Hi,
I got stuck in using Prometheus,Pushgateway to collect metrics. Here is my
configuration about reporter:
metrics.reporter.promgateway.class:
org.apache.flink.metrics.prometheus.PrometheusPushGatewayReporter
metrics.reporter.promgateway.host: localhost
metrics.reporter.promgateway.port: 9091
metrics.reporter.promgateway.jobName: myJob
metrics.reporter.promgateway.randomJobNameSuffix: true
metrics.reporter.promgateway.deleteOnShutdown: true
And the version information:
Flink 1.9.1
Prometheus 2.18
PushGateway 1.2 & 0.9 (I had already try them both)
I found that when Flink cluster restart, there showed up metrics which have new
jobName with random suffix. But there still existed those metrics having
jobName before restarting cluster(value stop update). Since Prometheus still
periodically pulled the data in pushgateway, I got a bunch of time series data
with value unchanged forever.
It looks like:
# HELP flink_jobmanager_Status_JVM_CPU_Load Load (scope:
jobmanager_Status_JVM_CPU)
# TYPE flink_jobmanager_Status_JVM_CPU_Load gauge
flink_jobmanager_Status_JVM_CPU_Load{host="localhost",instance="",job="myJobae71620b106e8c2fdf86cb5c65fd6414"}
0
flink_jobmanager_Status_JVM_CPU_Load{host="localhost",instance="",job="myJobe50caa3be194aeb2ff71a64bced17cea"}
0.0006602344673593189
# HELP flink_jobmanager_Status_JVM_CPU_Time Time (scope:
jobmanager_Status_JVM_CPU)
# TYPE flink_jobmanager_Status_JVM_CPU_Time gauge
flink_jobmanager_Status_JVM_CPU_Time{host="localhost",instance="",job="myJobae71620b106e8c2fdf86cb5c65fd6414"}
4.54512e+09
flink_jobmanager_Status_JVM_CPU_Time{host="localhost",instance="",job="myJobe50caa3be194aeb2ff71a64bced17cea"}
8.24809e+09
# HELP flink_jobmanager_Status_JVM_ClassLoader_ClassesLoaded ClassesLoaded
(scope: jobmanager_Status_JVM_ClassLoader)

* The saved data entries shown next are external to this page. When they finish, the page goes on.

(* ===== verification/DataBuffer.v ===== *)
(** * The receive buffer of a connection: service-src/databuffer.h

    The chunks that arrived on a socket, in order, and a read offset into the
    first one. The linked list of [struct message] nodes is the list [msgs]; the
    pool the nodes come from is modelled by the number of its blocks and of its
    free nodes, and [freed] records the buffers given back to the allocator. *)
From S2P Require Import Prelude.

Definition MESSAGEPOOL : Z := 1023.

(** a node in use: its buffer and the bytes in it, [size] of them *)
Record message : Type := Message { buffer : loc; bytes : list Z }.

Record databuffer : Type := Databuffer {
  header : Z;
  offset : Z;
  size : Z;
  msgs : list message
}.

Record messagepool : Type := Messagepool {
  pools : Z;
  freelist : Z;
  freed : list loc
}.

Definition messagepool_free (mp : messagepool) : messagepool := Messagepool 0 0 (freed mp).

Definition _return_message (db : databuffer) (mp : messagepool) :
    outcome (databuffer * messagepool) :=
  match msgs db with
  | [] => Undef
  | m :: l =>
      Ret (Databuffer (header db) (offset db) (size db) l,
           Messagepool (pools mp) (freelist mp + 1) (freed mp ++ [buffer m]))
  end.

Definition set_offset (o : Z) (db : databuffer) : databuffer :=
  Databuffer (header db) o (size db) (msgs db).
Definition set_size (n : Z) (db : databuffer) : databuffer :=
  Databuffer (header db) (offset db) n (msgs db).
Definition set_header (h : Z) (db : databuffer) : databuffer :=
  Databuffer h (offset db) (size db) (msgs db).

(** [n] bytes of a chunk from [off] on *)
Definition slice (l : list Z) (off n : Z) : list Z := take (Z.to_nat n) (drop (Z.to_nat off) l).

(** the [for (;;)] of [databuffer_read]; each round but the last returns a node *)
Fixpoint read_loop (fuel : nat) (db : databuffer) (mp : messagepool) (sz : Z) :
    outcome (list Z * databuffer * messagepool) :=
  match msgs db with
  | [] => Undef
  | current :: _ =>
      let bsz := Zlen (bytes current) - offset db in
      if bool_decide (sz < bsz) then
        Ret (slice (bytes current) (offset db) sz, set_offset (offset db + sz) db, mp)
      else if bool_decide (bsz = sz) then
        '(db', mp) ← _return_message (set_offset 0 db) mp;
        Ret (slice (bytes current) (offset db) sz, db', mp)
      else
        match fuel with
        | O => NoFuel
        | S fuel =>
            '(db', mp) ← _return_message db mp;
            '(rest, db', mp) ← read_loop fuel (set_offset 0 db') mp (sz - bsz);
            Ret (slice (bytes current) (offset db) bsz ++ rest, db', mp)
        end
  end.

Definition databuffer_read (db : databuffer) (mp : messagepool) (sz : Z) :
    outcome (list Z * databuffer * messagepool) :=
  cassert (bool_decide (sz ≤ size db));;
  read_loop (length (msgs db)) (set_size (size db - sz) db) mp sz.

(** a node from the free list, or from a fresh block of nodes *)
Definition take_node (mp : messagepool) : messagepool :=
  if bool_decide (freelist mp ≠ 0)
  then Messagepool (pools mp) (freelist mp - 1) (freed mp)
  else Messagepool (pools mp + 1) (MESSAGEPOOL - 1) (freed mp).

Definition databuffer_push (db : databuffer) (mp : messagepool) (data : message) :
    outcome (databuffer * messagepool) :=
  n ← chk_int (size db + Zlen (bytes data));
  Ret (Databuffer (header db) (offset db) n (msgs db ++ [data]), take_node mp).

(** a big-endian length of two or four bytes; the shift of the first of four
    into the sign bit wraps *)
Definition header_value (plen : list Z) : outcome Z :=
  match plen with
  | [a; b] => Ret (Z.lor (Z.shiftl a 8) b)
  | [a; b; c; d] =>
      Ret (i32 (Z.lor (Z.lor (Z.lor (Z.shiftl a 24) (Z.shiftl b 16)) (Z.shiftl c 8)) d))
  | _ => Undef
  end.

Definition databuffer_readheader (db : databuffer) (mp : messagepool) (header_size : Z) :
    outcome (Z * databuffer * messagepool) :=
  r ← (if bool_decide (header db = 0) then
         if bool_decide (size db < header_size) then Ret None
         else
           '(plen, db, mp) ← databuffer_read db mp header_size;
           h ← header_value plen;
           Ret (Some (set_header h db, mp))
       else Ret (Some (db, mp)));
  match r with
  | None => Ret (-1, db, mp)
  | Some (db, mp) =>
      if bool_decide (size db < header db) then Ret (-1, db, mp) else Ret (header db, db, mp)
  end.

Definition databuffer_reset (db : databuffer) : databuffer := set_header 0 db.

Fixpoint clear_loop (fuel : nat) (db : databuffer) (mp : messagepool) :
    outcome (databuffer * messagepool) :=
  match msgs db, fuel with
  | [], _ => Ret (db, mp)
  | _ :: _, O => NoFuel
  | _ :: _, S fuel => '(db, mp) ← _return_message db mp; clear_loop fuel db mp
  end.
Definition empty_buffer : databuffer := Databuffer 0 0 0 [].
Definition databuffer_clear (db : databuffer) (mp : messagepool) :
    outcome (databuffer * messagepool) :=
  '(_, mp) ← clear_loop (length (msgs db)) db mp; Ret (empty_buffer, mp).

(** ** The buffer as a stream of bytes *)
Definition stream (l : list message) : list Z := mjoin (bytes <$> l).
Definition content (db : databuffer) : list Z := drop (Z.to_nat (offset db)) (stream (msgs db)).

Definition offset_ok (o : Z) (l : list message) : Prop :=
  match l with [] => o = 0 | m :: _ => o = 0 ∨ 0 < o < Zlen (bytes m) end.

Record db_wf (db : databuffer) : Prop := {
  wf_size : size db = Zlen (content db);
  wf_offset : offset_ok (offset db) (msgs db)
}.

(** No node and no buffer is lost: the nodes of the pool are free or in the
    buffer, and every buffer pushed is still there or was freed, once, in order. *)
Definition nodes (db : databuffer) (mp : messagepool) : Z :=
  MESSAGEPOOL * pools mp - freelist mp - Zlen (msgs db).
Definition buffers (db : databuffer) (mp : messagepool) : list loc :=
  freed mp ++ (buffer <$> msgs db).

Lemma content_cons o m l : offset_ok o (m :: l) →
  drop (Z.to_nat o) (stream (m :: l)) = drop (Z.to_nat o) (bytes m) ++ stream l.
Proof.
  intros Ho. unfold stream. cbn [fmap list_fmap mjoin list_join].
  apply drop_app_le. simpl in Ho. pose proof (Zlen_nonneg (bytes m)). unfold Zlen in *. lia.
Qed.

Lemma drop_Zlen (l : list Z) o : 0 ≤ o ≤ Zlen l → Zlen (drop (Z.to_nat o) l) = Zlen l - o.
Proof. intros. unfold Zlen in *. rewrite length_drop. lia. Qed.

Lemma offset_range o m l : offset_ok o (m :: l) → 0 ≤ o ≤ Zlen (bytes m).
Proof. simpl. pose proof (Zlen_nonneg (bytes m)). lia. Qed.

Lemma read_loop_spec fuel : ∀ db mp sz, (length (msgs db) ≤ fuel)%nat → 0 < sz ≤ Zlen (content db) →
  offset_ok (offset db) (msgs db) →
  ∃ db' mp', read_loop fuel db mp sz = Ret (take (Z.to_nat sz) (content db), db', mp') ∧
    content db' = drop (Z.to_nat sz) (content db) ∧ offset_ok (offset db') (msgs db') ∧
    size db' = size db ∧ header db' = header db ∧
    nodes db' mp' = nodes db mp ∧ buffers db' mp' = buffers db mp ∧ 0 ≤ freelist mp' - freelist mp.
Proof.
  induction fuel as [|fuel IH]; intros [h o n [|m l]] mp sz Hf Hsz Ho.
  1, 3: exfalso; unfold content, Zlen in Hsz; cbn in Hsz; rewrite drop_nil in Hsz; simpl in Hsz; lia.
  { simpl in Hf. lia. }
  unfold content in *. cbn [read_loop msgs offset set_offset] in *.
  rewrite (content_cons _ _ _ Ho) in *. pose proof (offset_range _ _ _ Ho) as Hr.
  pose proof (drop_Zlen _ _ Hr) as Hd. set (rest := drop (Z.to_nat o) (bytes m)) in *.
  case_bool_decide as H1; [|case_bool_decide as H2].
  - eexists _, _. split; [f_equal; f_equal; f_equal|].
    + unfold slice. fold rest. rewrite take_app_le by (unfold Zlen in *; lia). done.
    + cbn [msgs offset set_offset]. assert (offset_ok (o + sz) (m :: l)) as Ho' by (cbn; lia).
      rewrite (content_cons _ _ _ Ho'). split; [|split_and!; done || lia].
      rewrite drop_app_le by (unfold Zlen in *; lia). unfold rest. rewrite drop_drop. do 2 f_equal. lia.
  - cbn [_return_message msgs mbind outcome_bind]. eexists _, _. split; [f_equal; f_equal; f_equal|].
    + unfold slice. fold rest. rewrite (firstn_all2 rest) by (unfold Zlen in *; lia).
      rewrite take_app_length'; [done|unfold Zlen in *; lia].
    + cbn. rewrite drop_app_length' by (unfold Zlen in *; lia).
      unfold nodes, buffers. cbn. rewrite <- app_assoc, Zlen_cons.
      split_and!; try done; try lia. destruct l; cbn; lia.
  - cbn [_return_message msgs mbind outcome_bind].
    set (db1 := set_offset 0 _). set (mp1 := Messagepool _ _ _).
    rewrite Zlen_app in Hsz.
    destruct (IH db1 mp1 (sz - (Zlen (bytes m) - o))) as (db' & mp' & E & Hc & Ho' & Hs & Hh & Hn & Hb & Hfl).
    { simpl in *. lia. }
    { change (msgs db1) with l. change (offset db1) with 0. change (Z.to_nat 0) with 0%nat. rewrite drop_0. lia. }
    { destruct l; cbn; lia. }
    exists db', mp'. rewrite E. cbn [mbind outcome_bind]. rewrite Hc. cbn in Hs, Hh, Hn, Hb, Hfl |- *.
    split; [do 3 f_equal|].
    + unfold slice. fold rest. rewrite (firstn_all2 rest) by (unfold Zlen in *; lia).
      rewrite take_app_ge by (unfold Zlen in *; lia). do 2 f_equal.
      unfold Zlen in *. lia.
    + rewrite drop_app_ge by (unfold Zlen in *; lia). split; [f_equal; unfold Zlen in *; lia|].
      split_and!; try done; try lia.
      * rewrite Hn. unfold nodes. cbn. rewrite Zlen_cons. lia.
      * rewrite Hb. unfold buffers. cbn. by rewrite <- app_assoc.
Qed.

Lemma databuffer_read_spec db mp sz : db_wf db → 0 < sz ≤ size db →
  ∃ db' mp', databuffer_read db mp sz = Ret (take (Z.to_nat sz) (content db), db', mp') ∧
    db_wf db' ∧ content db' = drop (Z.to_nat sz) (content db) ∧ size db' = size db - sz ∧
    header db' = header db ∧ nodes db' mp' = nodes db mp ∧ buffers db' mp' = buffers db mp ∧
    0 ≤ freelist mp' - freelist mp.
Proof.
  intros [Hs Ho] Hsz. unfold databuffer_read. rewrite bool_decide_eq_true_2 by lia.
  cbn [cassert]. rewrite Ret_bind.
  destruct (read_loop_spec (length (msgs db)) (set_size (size db - sz) db) mp sz)
    as (db' & mp' & E & Hc & Ho' & Hs' & Hh & Hn & Hb & Hf).
  { done. }
  { change (content (set_size _ _)) with (content db). lia. }
  { done. }
  exists db', mp'. split; [done|]. split; [|split_and!; try done]. split; [|done].
  rewrite Hs', Hc. cbn. change (content (set_size _ _)) with (content db) in *.
  rewrite drop_Zlen by lia. lia.
Qed.

Lemma databuffer_push_spec db mp d : db_wf db → 0 ≤ freelist mp →
  size db + Zlen (bytes d) ≤ INT_MAX →
  ∃ db' mp', databuffer_push db mp d = Ret (db', mp') ∧
    db_wf db' ∧ content db' = content db ++ bytes d ∧ size db' = size db + Zlen (bytes d) ∧
    header db' = header db ∧ nodes db' mp' = nodes db mp ∧
    buffers db' mp' = buffers db mp ++ [buffer d] ∧ 0 ≤ freelist mp'.
Proof.
  intros [Hs Ho] Hf Hi. unfold databuffer_push.
  pose proof (Zlen_nonneg (content db)). pose proof (Zlen_nonneg (bytes d)).
  rewrite chk_int_ok by (unfold INT_MAX in *; lia). cbn [mbind outcome_bind].
  assert (content (Databuffer (header db) (offset db) (size db + Zlen (bytes d)) (msgs db ++ [d]))
          = content db ++ bytes d) as Hc.
  { unfold content, stream. cbn. rewrite fmap_app, join_app. cbn. rewrite app_nil_r.
    destruct (msgs db) as [|m l] eqn:E.
    - simpl in *. rewrite Ho. by rewrite drop_0.
    - pose proof (offset_range _ _ _ Ho). rewrite drop_app_le; [done|].
      cbn. rewrite length_app. unfold Zlen in *. lia. }
  eexists _, _. split; [done|]. split; [split|].
  - rewrite Hc, Zlen_app. cbn. lia.
  - cbn. by destruct (msgs db) as [|m l]; [left|].
  - split; [done|]. split; [done|]. split; [done|].
    unfold nodes, buffers, take_node. cbn. rewrite fmap_app, Zlen_app, app_assoc.
    unfold Zlen at 2. case_bool_decide; cbn; split_and!; try done; unfold MESSAGEPOOL; cbn; lia.
Qed.

Lemma clear_loop_spec fuel : ∀ db mp, (length (msgs db) ≤ fuel)%nat →
  ∃ db' mp', clear_loop fuel db mp = Ret (db', mp') ∧ msgs db' = [] ∧
    nodes db' mp' = nodes db mp ∧ buffers db' mp' = buffers db mp ∧ 0 ≤ freelist mp' - freelist mp.
Proof.
  induction fuel as [|fuel IH]; intros [h o n [|m l]] mp Hf; cbn in *; try lia;
    try (eexists _, _; split_and!; done || lia).
  destruct (IH (Databuffer h o n l) (Messagepool (pools mp) (freelist mp + 1) (freed mp ++ [buffer m])))
    as (db' & mp' & E & Hm & Hn & Hb & Hfl); [cbn; lia|].
  exists db', mp'. split; [done|]. split; [done|]. rewrite Hn, Hb. unfold nodes, buffers. cbn in *.
  rewrite Zlen_cons, <- app_assoc. split_and!; done || lia.
Qed.

Lemma databuffer_clear_spec db mp :
  ∃ mp', databuffer_clear db mp = Ret (empty_buffer, mp') ∧ nodes empty_buffer mp' = nodes db mp ∧
    buffers empty_buffer mp' = buffers db mp ∧ 0 ≤ freelist mp' - freelist mp.
Proof.
  unfold databuffer_clear.
  destruct (clear_loop_spec (length (msgs db)) db mp) as (db' & mp' & -> & Hm & Hn & Hb & Hf); [done|].
  exists mp'. cbn [mbind outcome_bind]. split; [done|]. rewrite <- Hn, <- Hb.
  unfold nodes, buffers. rewrite Hm. done.
Qed.

Lemma empty_wf : db_wf empty_buffer.
Proof. by split. Qed.

(** C12. The receive buffer is a stream of bytes. Pushing a chunk appends its
    bytes; reading [sz] of the bytes there returns the first [sz], across chunk
    borders, and removes exactly them; both keep the buffer well formed.
    Clearing empties it. No operation loses a node of the pool or a buffer:
    every node is free or in use, and every buffer pushed is still in the
    stream or was freed once, in order. *)
Theorem databuffer_refines_stream db mp : db_wf db → 0 ≤ freelist mp →
  (∀ d, size db + Zlen (bytes d) ≤ INT_MAX → ∃ db' mp', databuffer_push db mp d = Ret (db', mp') ∧
     db_wf db' ∧ content db' = content db ++ bytes d ∧ nodes db' mp' = nodes db mp ∧
     buffers db' mp' = buffers db mp ++ [buffer d] ∧ 0 ≤ freelist mp') ∧
  (∀ sz, 0 < sz ≤ size db → ∃ db' mp',
     databuffer_read db mp sz = Ret (take (Z.to_nat sz) (content db), db', mp') ∧
     db_wf db' ∧ content db' = drop (Z.to_nat sz) (content db) ∧ nodes db' mp' = nodes db mp ∧
     buffers db' mp' = buffers db mp ∧ 0 ≤ freelist mp') ∧
  ∃ mp', databuffer_clear db mp = Ret (empty_buffer, mp') ∧ nodes empty_buffer mp' = nodes db mp ∧
    freed mp' = buffers db mp.
Proof.
  intros Hwf Hf. split; [|split].
  - intros d Hd. destruct (databuffer_push_spec db mp d Hwf Hf Hd)
      as (db' & mp' & E & H1 & H2 & _ & _ & H3 & H4 & H5). eauto 10.
  - intros sz Hsz. destruct (databuffer_read_spec db mp sz Hwf Hsz)
      as (db' & mp' & E & H1 & H2 & _ & _ & H3 & H4 & H5).
    exists db', mp'. split_and!; try done; try apply H1. lia.
  - destruct (databuffer_clear_spec db mp) as (mp' & E & Hn & Hb & _). exists mp'.
    split; [done|]. split; [done|]. rewrite <- Hb. unfold buffers. cbn. by rewrite app_nil_r.
Qed.

(** a buffer with an offset; a read across its two chunks *)
Definition two_chunks : databuffer :=
  Databuffer 0 1 4 [Message 100 [1; 2; 3]; Message 101 [4; 5]].

Lemma databuffer_refines_stream_witness : ∃ db' mp',
  databuffer_read two_chunks (Messagepool 1 1021 []) 3 = Ret ([2; 3; 4], db', mp') ∧
  content db' = [5] ∧ buffers db' mp' = [100; 101].
Proof.
  destruct (databuffer_refines_stream two_chunks (Messagepool 1 1021 [])) as (_ & Hr & _).
  - split; [reflexivity|]. right. simpl. unfold Zlen. simpl. lia.
  - simpl. lia.
  - destruct (Hr 3) as (db' & mp' & E & _ & Hc & _ & Hb & _); [simpl; lia|].
    exists db', mp'. split; [exact E|]. split; [exact Hc|exact Hb].
Defined.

# TYPE flink_jobmanager_Status_JVM_ClassLoader_ClassesLoaded gauge
flink_jobmanager_Status_JVM_ClassLoader_ClassesLoaded{host="localhost",instance="",job="myJobae71620b106e8c2fdf86cb5c65fd6414"}
5984
flink_jobmanager_Status_JVM_ClassLoader_ClassesLoaded{host="localhost",instance="",job="myJobe50caa3be194aeb2ff71a64bced17cea"}
6014
# HELP flink_jobmanager_Status_JVM_ClassLoader_ClassesUnloaded ClassesUnloaded
(scope: jobmanager_Status_JVM_ClassLoader)
# TYPE flink_jobmanager_Status_JVM_ClassLoader_ClassesUnloaded gauge
flink_jobmanager_Status_JVM_ClassLoader_ClassesUnloaded{host="localhost",instance="",job="myJobae71620b106e8c2fdf86cb5c65fd6414"}
0
flink_jobmanager_Status_JVM_ClassLoader_ClassesUnloaded{host="localhost",instance="",job="myJobe50caa3be194aeb2ff71a64bced17cea"}
0
Ps: This cluster has one JobManager.
In my understanding, when I set metrics.reporter.promgateway.deleteOnShutdown
to true, the old metrics information should be deleted from pushgateway. But it
didn’t work somehow.
Is my understanding on these configuration right? Any solution about deleting
metrics from pushgateway?
Thanks!